*Work required*:
Below are the entries; state how many of their lines contain the string "AgentParameters", and nothing more.

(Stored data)
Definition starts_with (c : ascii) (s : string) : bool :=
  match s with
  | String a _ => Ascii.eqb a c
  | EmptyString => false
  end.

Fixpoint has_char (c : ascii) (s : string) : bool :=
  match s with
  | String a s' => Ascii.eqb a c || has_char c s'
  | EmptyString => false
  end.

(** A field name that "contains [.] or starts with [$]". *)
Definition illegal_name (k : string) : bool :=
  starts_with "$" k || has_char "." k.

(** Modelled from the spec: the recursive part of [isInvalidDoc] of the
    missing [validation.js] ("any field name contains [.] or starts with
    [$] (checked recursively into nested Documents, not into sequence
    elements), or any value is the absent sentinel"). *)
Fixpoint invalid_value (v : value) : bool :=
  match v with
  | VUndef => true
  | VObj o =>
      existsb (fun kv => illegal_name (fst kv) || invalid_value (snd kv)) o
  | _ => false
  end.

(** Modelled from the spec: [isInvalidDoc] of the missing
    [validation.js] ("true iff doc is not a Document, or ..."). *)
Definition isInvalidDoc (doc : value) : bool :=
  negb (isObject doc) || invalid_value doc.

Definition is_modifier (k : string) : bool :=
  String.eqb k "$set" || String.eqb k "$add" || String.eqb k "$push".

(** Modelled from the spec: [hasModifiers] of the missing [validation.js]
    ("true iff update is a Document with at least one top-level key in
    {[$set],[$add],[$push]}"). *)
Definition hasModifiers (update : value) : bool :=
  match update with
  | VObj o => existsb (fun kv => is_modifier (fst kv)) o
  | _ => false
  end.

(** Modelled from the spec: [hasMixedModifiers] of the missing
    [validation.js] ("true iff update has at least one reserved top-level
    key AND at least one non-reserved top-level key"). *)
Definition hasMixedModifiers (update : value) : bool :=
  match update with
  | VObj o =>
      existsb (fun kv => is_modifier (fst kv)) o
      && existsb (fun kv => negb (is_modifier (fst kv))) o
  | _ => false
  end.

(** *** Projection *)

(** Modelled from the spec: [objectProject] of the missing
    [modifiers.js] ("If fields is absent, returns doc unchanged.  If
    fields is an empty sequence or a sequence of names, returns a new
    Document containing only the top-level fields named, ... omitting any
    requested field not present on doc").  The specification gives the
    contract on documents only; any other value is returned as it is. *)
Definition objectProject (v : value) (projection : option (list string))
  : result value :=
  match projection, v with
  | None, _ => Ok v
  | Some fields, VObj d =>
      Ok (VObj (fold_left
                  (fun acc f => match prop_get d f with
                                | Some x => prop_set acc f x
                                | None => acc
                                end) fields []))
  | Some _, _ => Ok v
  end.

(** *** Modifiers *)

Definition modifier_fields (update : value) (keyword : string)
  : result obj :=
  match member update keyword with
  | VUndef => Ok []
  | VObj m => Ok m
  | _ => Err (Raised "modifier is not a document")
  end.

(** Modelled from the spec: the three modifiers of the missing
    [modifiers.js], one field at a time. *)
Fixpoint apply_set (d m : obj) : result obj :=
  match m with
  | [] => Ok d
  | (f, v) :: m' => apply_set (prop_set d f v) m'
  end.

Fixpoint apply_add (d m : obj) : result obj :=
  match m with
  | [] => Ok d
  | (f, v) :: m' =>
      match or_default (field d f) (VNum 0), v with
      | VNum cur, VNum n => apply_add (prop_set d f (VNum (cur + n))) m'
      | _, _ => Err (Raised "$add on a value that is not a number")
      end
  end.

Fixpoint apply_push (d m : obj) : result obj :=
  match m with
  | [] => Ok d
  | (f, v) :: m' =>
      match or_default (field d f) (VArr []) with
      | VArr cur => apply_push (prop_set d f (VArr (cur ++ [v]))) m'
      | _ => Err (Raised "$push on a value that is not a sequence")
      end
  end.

==

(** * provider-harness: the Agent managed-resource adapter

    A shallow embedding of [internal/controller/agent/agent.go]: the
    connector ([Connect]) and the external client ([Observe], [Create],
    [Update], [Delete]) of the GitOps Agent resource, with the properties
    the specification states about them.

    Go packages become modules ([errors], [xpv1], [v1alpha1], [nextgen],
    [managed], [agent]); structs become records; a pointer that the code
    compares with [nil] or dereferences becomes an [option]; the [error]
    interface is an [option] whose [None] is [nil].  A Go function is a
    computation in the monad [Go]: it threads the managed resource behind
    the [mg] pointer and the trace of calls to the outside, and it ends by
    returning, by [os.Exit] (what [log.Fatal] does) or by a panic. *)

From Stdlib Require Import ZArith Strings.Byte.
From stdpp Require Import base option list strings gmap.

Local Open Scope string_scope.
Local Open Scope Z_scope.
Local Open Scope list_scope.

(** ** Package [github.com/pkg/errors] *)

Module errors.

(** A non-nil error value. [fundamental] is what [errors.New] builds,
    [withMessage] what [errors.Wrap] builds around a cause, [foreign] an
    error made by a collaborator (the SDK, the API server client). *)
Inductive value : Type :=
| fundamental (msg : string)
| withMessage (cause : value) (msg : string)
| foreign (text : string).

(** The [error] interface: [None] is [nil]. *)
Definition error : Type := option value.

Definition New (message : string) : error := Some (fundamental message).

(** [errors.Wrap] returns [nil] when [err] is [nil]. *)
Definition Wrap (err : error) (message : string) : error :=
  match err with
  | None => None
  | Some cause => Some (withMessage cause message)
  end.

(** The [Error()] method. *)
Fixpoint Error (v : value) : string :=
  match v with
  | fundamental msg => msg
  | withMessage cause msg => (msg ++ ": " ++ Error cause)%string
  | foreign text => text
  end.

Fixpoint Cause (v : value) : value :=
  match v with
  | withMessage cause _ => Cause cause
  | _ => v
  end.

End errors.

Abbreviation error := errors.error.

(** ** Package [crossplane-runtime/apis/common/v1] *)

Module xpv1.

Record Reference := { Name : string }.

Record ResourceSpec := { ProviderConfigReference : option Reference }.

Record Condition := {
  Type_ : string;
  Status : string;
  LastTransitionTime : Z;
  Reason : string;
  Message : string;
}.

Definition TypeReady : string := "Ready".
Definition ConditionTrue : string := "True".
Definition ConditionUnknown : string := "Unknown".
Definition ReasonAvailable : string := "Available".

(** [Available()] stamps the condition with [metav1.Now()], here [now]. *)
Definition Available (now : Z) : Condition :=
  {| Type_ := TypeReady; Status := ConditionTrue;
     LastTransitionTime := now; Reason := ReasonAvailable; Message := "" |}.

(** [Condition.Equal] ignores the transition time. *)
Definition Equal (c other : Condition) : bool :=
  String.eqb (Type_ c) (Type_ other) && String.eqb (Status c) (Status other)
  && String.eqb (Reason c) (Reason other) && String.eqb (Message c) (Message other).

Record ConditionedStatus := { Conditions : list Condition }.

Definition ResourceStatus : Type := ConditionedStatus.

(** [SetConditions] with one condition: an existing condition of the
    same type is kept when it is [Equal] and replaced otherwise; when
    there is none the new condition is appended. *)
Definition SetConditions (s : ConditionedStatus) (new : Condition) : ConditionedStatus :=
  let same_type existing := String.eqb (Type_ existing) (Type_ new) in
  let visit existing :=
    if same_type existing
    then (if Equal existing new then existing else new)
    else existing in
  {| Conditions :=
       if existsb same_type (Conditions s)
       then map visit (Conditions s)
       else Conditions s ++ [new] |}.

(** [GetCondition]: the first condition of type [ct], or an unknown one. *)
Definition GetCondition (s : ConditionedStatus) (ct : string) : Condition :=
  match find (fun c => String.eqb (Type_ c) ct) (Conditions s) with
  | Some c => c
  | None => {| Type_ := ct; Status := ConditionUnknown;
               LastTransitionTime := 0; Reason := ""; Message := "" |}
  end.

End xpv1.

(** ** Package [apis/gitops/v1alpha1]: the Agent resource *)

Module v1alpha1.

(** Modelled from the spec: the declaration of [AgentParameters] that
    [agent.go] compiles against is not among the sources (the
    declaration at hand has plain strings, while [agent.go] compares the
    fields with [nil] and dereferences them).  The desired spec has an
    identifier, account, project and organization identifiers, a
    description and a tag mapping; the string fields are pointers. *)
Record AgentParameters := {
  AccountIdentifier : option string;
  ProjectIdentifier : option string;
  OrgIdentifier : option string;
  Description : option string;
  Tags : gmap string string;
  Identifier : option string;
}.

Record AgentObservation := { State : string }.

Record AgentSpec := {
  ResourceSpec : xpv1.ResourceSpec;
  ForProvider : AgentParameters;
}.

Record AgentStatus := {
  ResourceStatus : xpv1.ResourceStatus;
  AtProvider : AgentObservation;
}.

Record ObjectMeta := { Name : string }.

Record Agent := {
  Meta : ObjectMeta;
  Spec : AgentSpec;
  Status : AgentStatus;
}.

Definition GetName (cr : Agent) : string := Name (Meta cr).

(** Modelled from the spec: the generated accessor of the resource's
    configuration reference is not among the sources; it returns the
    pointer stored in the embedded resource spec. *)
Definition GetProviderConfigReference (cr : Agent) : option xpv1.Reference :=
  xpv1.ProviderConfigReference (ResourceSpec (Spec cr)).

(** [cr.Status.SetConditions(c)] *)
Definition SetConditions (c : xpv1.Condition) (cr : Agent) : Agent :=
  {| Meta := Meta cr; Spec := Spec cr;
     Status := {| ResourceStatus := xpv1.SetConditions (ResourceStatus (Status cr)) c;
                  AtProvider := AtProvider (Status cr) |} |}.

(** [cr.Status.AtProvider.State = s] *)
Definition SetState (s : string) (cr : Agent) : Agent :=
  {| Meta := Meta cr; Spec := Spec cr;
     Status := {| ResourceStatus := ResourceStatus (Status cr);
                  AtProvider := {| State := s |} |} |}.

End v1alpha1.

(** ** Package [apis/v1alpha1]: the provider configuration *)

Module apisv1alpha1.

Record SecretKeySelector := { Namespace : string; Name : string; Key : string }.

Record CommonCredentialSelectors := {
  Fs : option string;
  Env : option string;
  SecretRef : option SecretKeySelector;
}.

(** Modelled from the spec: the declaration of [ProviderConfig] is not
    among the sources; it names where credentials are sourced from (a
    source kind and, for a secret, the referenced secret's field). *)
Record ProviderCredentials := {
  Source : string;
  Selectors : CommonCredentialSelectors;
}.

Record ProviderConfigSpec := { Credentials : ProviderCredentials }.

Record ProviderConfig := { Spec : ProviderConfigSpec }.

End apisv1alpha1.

*Expected output*:
3